(Records from a collection)
※ ※ ※
(* ===== verification/PySql.v ===== *)
(** * PySql: tables of SQLite

    A table is the list of its rows in [rowid] order.  [update_where] is
    [UPDATE ... SET ... WHERE ...] with its row count, [select_where] a [SELECT]
    that fetches one row, [atomically] a [with] block over a connection: it
    commits what the block left, or rolls back when the block raises.  The laws
    are about tables with a unique key.  [call_all] makes a sequence of calls. *)

From S2P Require Import Prelude PyText PyJson PyTime PyDate.

Open Scope Z_scope.

Definition atomically {S A} (block : S → result (A * S)) (s : S) : result A * S :=
  match block s with
  | Ok (a, s') => (Ok a, s')
  | Err e => (Err e, s)
  end.

Definition update_where {R} (where_ : R → bool) (set : R → R) (rows : list R) : Z * list R :=
  (Z.of_nat (length (List.filter where_ rows)), map (λ r, if where_ r then set r else r) rows).

Definition select_where {R} (where_ : R → bool) (rows : list R) : option R :=
  List.find where_ rows.

(** [ORDER BY id DESC LIMIT 1]. *)
Definition select_last {R} (where_ : R → bool) (rows : list R) : option R :=
  List.find where_ (rev rows).

(** [column = ?], [column <= ?] and [column > ?] on a nullable text column. *)
Definition col_eq (column : option string) (value : string) : bool :=
  match column with Some c => (c =? value)%string | None => false end.
Definition col_le (column : option string) (value : string) : bool :=
  match column with Some c => str_le c value | None => false end.
Definition col_gt (column : option string) (value : string) : bool :=
  match column with Some c => negb (str_le c value) | None => false end.

(** The text of an instant in a UTC column. *)
Definition utc_text (n : Z) : string := isoformat (of_instant n).

Definition in_calendar (n : Z) : Prop := 0 ≤ n ≤ last_instant.

Lemma utc_text_le a b : in_calendar a → in_calendar b → str_le (utc_text a) (utc_text b) = (a <=? b).
Proof.
  intros Ha Hb. unfold utc_text. rewrite isoformat_order by by apply of_instant_valid.
  by rewrite !instant_of_instant.
Qed.

Lemma utc_text_eq a b : in_calendar a → in_calendar b → (utc_text a =? utc_text b)%string = (a =? b).
Proof.
  intros Ha Hb. destruct (Z.eqb_spec a b) as [->|Hne]; [apply String.eqb_refl|].
  apply String.eqb_neq. intros He. apply Hne.
  pose proof (utc_text_le a b Ha Hb) as H1. pose proof (utc_text_le b a Hb Ha) as H2.
  rewrite He, str_le_refl in H1. rewrite He, str_le_refl in H2.
  symmetry in H1, H2. apply Z.leb_le in H1, H2. lia.
Qed.

Lemma utc_text_read n : in_calendar n → fromisoformat (utc_text n) = Ok (of_instant n).
Proof.
  intros Hn. apply fromisoformat_isoformat. pose proof (of_instant_valid n Hn) as H.
  unfold utc_valid in H. by apply andb_true_iff in H as [H _].
Qed.

(** Steps of the error monad as equations: the kernel then compares no
    unfolded computations. *)
Lemma Ok_bind {A B} (a : A) (f : A → result B) : Ok a ≫= f = f a.
Proof. done. Qed.
Lemma Err_bind {A B} e (f : A → result B) : Err e ≫= f = Err e.
Proof. done. Qed.

Ltac rstep := rewrite ?Ok_bind, ?Err_bind.

Section keyed.
Context {R K : Type} `{EqDecision K} (key : R → K).

(** The row of a key. *)
Definition row_of (k : K) (rows : list R) : option R :=
  select_where (λ r, bool_decide (key r = k)) rows.

Lemma row_of_key k rows r : row_of k rows = Some r → key r = k.
Proof. intros [_ H]%find_some. by apply bool_decide_eq_true in H. Qed.

Lemma row_of_None k rows : row_of k rows = None ↔ k ∉ map key rows.
Proof.
  unfold row_of, select_where. induction rows as [|r rows IH]; cbn; [split; [intros _; apply not_elem_of_nil|done]|].
  rewrite elem_of_cons. case_bool_decide as Hk; [split; [done|by intros []; left]|].
  rewrite IH. naive_solver.
Qed.

Lemma row_of_snoc k rows r :
  row_of k (rows ++ [r]) = match row_of k rows with
                           | Some r' => Some r'
                           | None => if bool_decide (key r = k) then Some r else None
                           end.
Proof.
  unfold row_of, select_where. induction rows as [|r' rows IH]; [done|]. cbn. destruct (bool_decide (key r' = k)); [done|apply IH].
Qed.

Lemma row_of_elem k rows r : row_of k rows = Some r → r ∈ rows.
Proof. intros [H _]%find_some. by apply list_elem_of_In. Qed.

Lemma row_of_member rows r : NoDup (map key rows) → r ∈ rows → row_of (key r) rows = Some r.
Proof.
  intros Hnd Hr. destruct (row_of (key r) rows) as [r'|] eqn:E.
  - f_equal. pose proof (row_of_elem _ _ _ E) as Hr'. pose proof (row_of_key _ _ _ E) as Hk. clear E.
    induction rows as [|r0 rows IH]; [by apply not_elem_of_nil in Hr|].
    cbn in Hnd. apply NoDup_cons in Hnd as [H0 Hnd].
    apply elem_of_cons in Hr as [->|Hr], Hr' as [->|Hr']; [done|..|by apply IH].
    + destruct H0. rewrite <-Hk. by apply (list_elem_of_fmap_2 key).
    + destruct H0. rewrite Hk. by apply (list_elem_of_fmap_2 key).
  - apply row_of_None in E. destruct E. by apply (list_elem_of_fmap_2 key).
Qed.

Lemma select_row_of k (w : R → bool) rows :
  NoDup (map key rows) → (∀ r, w r = true → key r = k) →
  select_where w rows = match row_of k rows with Some r => if w r then Some r else None | None => None end.
Proof.
  intros Hnd Hw. induction rows as [|r rows IH]; [done|].
  cbn in Hnd. apply NoDup_cons in Hnd as [Hr Hnd]. specialize (IH Hnd).
  unfold row_of, select_where in *. cbn. destruct (w r) eqn:E.
  - rewrite bool_decide_true by auto. by rewrite E.
  - rewrite IH. destruct (bool_decide_reflect (key r = k)) as [Hk|Hk]; [rewrite E|done].
    destruct (List.find (λ r, bool_decide (key r = k)) rows) as [r'|] eqn:Ef; [|done].
    exfalso. apply Hr. rewrite Hk. apply find_some in Ef as [Hin Ek%bool_decide_eq_true].
    rewrite <-Ek. apply list_elem_of_fmap. eexists. split; [done|]. by apply list_elem_of_In.
Qed.

Lemma map_id_on {A} (f : A → A) (l : list A) : (∀ x, x ∈ l → f x = x) → map f l = l.
Proof.
  induction l as [|x l IH]; intros H; [done|]. cbn. rewrite (H x) by by left. f_equal.
  apply IH. intros y Hy. apply H. by right.
Qed.

Lemma update_none w set (rows : list R) :
  (∀ r, r ∈ rows → w r = false) → update_where w set rows = (0, rows).
Proof.
  intros H. unfold update_where. f_equal.
  - induction rows as [|r rows IH]; [done|]. cbn. rewrite H by by left. apply IH.
    intros r' Hr'. apply H. by right.
  - apply map_id_on. intros r Hr. by rewrite H.
Qed.

(** The table with the row of a key changed. *)
Definition set_row (k : K) (f : R → R) (rows : list R) : list R :=
  map (λ r, if bool_decide (key r = k) then f r else r) rows.

Lemma update_row_of k w set rows :
  NoDup (map key rows) → (∀ r, w r = true → key r = k) →
  update_where w set rows
  = match row_of k rows with
    | Some r => if w r then (1, set_row k set rows) else (0, rows)
    | None => (0, rows)
    end.
Proof.
  intros Hnd Hw. destruct (row_of k rows) as [r|] eqn:E; [destruct (w r) eqn:Ew|].
  3: { apply update_none. intros r Hr. destruct (w r) eqn:Ew; [|done]. apply row_of_None in E.
    exfalso. apply E. rewrite <-(Hw r Ew). apply list_elem_of_fmap. eauto. }
  2: { apply update_none. intros r' Hr'. destruct (w r') eqn:Ew'; [|done].
    pose proof (select_row_of k w rows Hnd Hw) as Hs. rewrite E, Ew in Hs.
    apply list_elem_of_In in Hr'. by rewrite (find_none _ _ Hs r' Hr') in Ew'. }
  revert Hnd E. unfold row_of, select_where, update_where, set_row.
  induction rows as [|r' rows IH]; [done|]. intros Hnd E. cbn in Hnd.
  apply NoDup_cons in Hnd as [Hr' Hnd]. cbn in E. case_bool_decide as Hk.
  - injection E as ->.
    assert (∀ r', r' ∈ rows → key r' ≠ k) as Hno.
    { intros r' Hin Hk'. apply Hr'. rewrite Hk, <-Hk'. apply list_elem_of_fmap. eauto. }
    assert (update_where w set rows = (0, rows)) as Hu.
    { apply update_none. intros r' Hin. destruct (w r') eqn:E'; [|done].
      by destruct (Hno r' Hin (Hw r' E')). }
    unfold update_where in Hu. injection Hu as Hl Hm. cbn. rewrite Ew, bool_decide_true by done. cbn.
    rewrite Hm. f_equal; [lia|]. f_equal. symmetry. apply map_id_on. intros r' Hin.
    by rewrite bool_decide_false by auto.
  - specialize (IH Hnd E). injection IH as Hl Hm. assert (w r' = false) as Ew'.
    { destruct (w r') eqn:Ew'; [|done]. by rewrite (Hw r' Ew') in Hk. }
    cbn. rewrite Ew', Hl, Hm, bool_decide_false by done. done.
Qed.

Lemma row_of_set_row k k' f rows :
  (∀ r, key (f r) = key r) →
  row_of k' (set_row k f rows) = if decide (k' = k) then f <$> row_of k rows else row_of k' rows.
Proof.
  intros Hf. unfold row_of, select_where, set_row. induction rows as [|r rows IH]; cbn.
  { by destruct (decide _). }
  assert (key (if bool_decide (key r = k) then f r else r) = key r) as -> by (by case_bool_decide).
  rewrite IH. destruct (decide (k' = k)) as [->|Hne].
  - by case_bool_decide.
  - case_bool_decide as H1; [|done]. by rewrite bool_decide_false by congruence.
Qed.

Lemma set_row_keys k f rows : (∀ r, key (f r) = key r) → map key (set_row k f rows) = map key rows.
Proof.
  intros Hf. unfold set_row. rewrite map_map. apply map_ext. intros r. by case_bool_decide.
Qed.
End keyed.

(** ** Sequences of operations *)

(** The answers of a sequence of operations, and the state it leaves. *)
Fixpoint call_all {C R S} (step : C → S → R * S) (calls : list C) (s : S) : list R * S :=
  match calls with
  | [] => ([], s)
  | c :: calls => let '(r, s) := step c s in let '(rs, s) := call_all step calls s in (r :: rs, s)
  end.

(** A simulation of the single operations is one of their sequences. *)
Lemma call_all_simulates {C R S M} (step : C → S → R * S) (spec : C → M → R * M) (rel : M → S → Prop) :
  (∀ c m s, rel m s → (step c s).1 = (spec c m).1 ∧ rel (spec c m).2 (step c s).2) →
  ∀ calls m s, rel m s →
  (call_all step calls s).1 = (call_all spec calls m).1
  ∧ rel (call_all spec calls m).2 (call_all step calls s).2.
Proof.
  intros Hstep. induction calls as [|c calls IH]; intros m s Hr; [done|]. cbn.
  destruct (Hstep c m s Hr) as [H1 H2]. destruct (step c s) as [r s'], (spec c m) as [r' m'].
  cbn in H1, H2. subst r'. destruct (IH m' s' H2) as [H3 H4].
  destruct (call_all step calls s') as [rs s2], (call_all spec calls m') as [rs' m2].
  cbn in *. by subst rs'.
Qed.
※ ※ ※
BRIEF
Read through the entries and copy each line in which "result" appears.

SOLUTION FOR THIS PROBLEM
Definition atomically {S A} (block : S → result (A * S)) (s : S) : result A * S :=
Lemma Ok_bind {A B} (a : A) (f : A → result B) : Ok a ≫= f = f a.
Lemma Err_bind {A B} e (f : A → result B) : Err e ≫= f = Err e.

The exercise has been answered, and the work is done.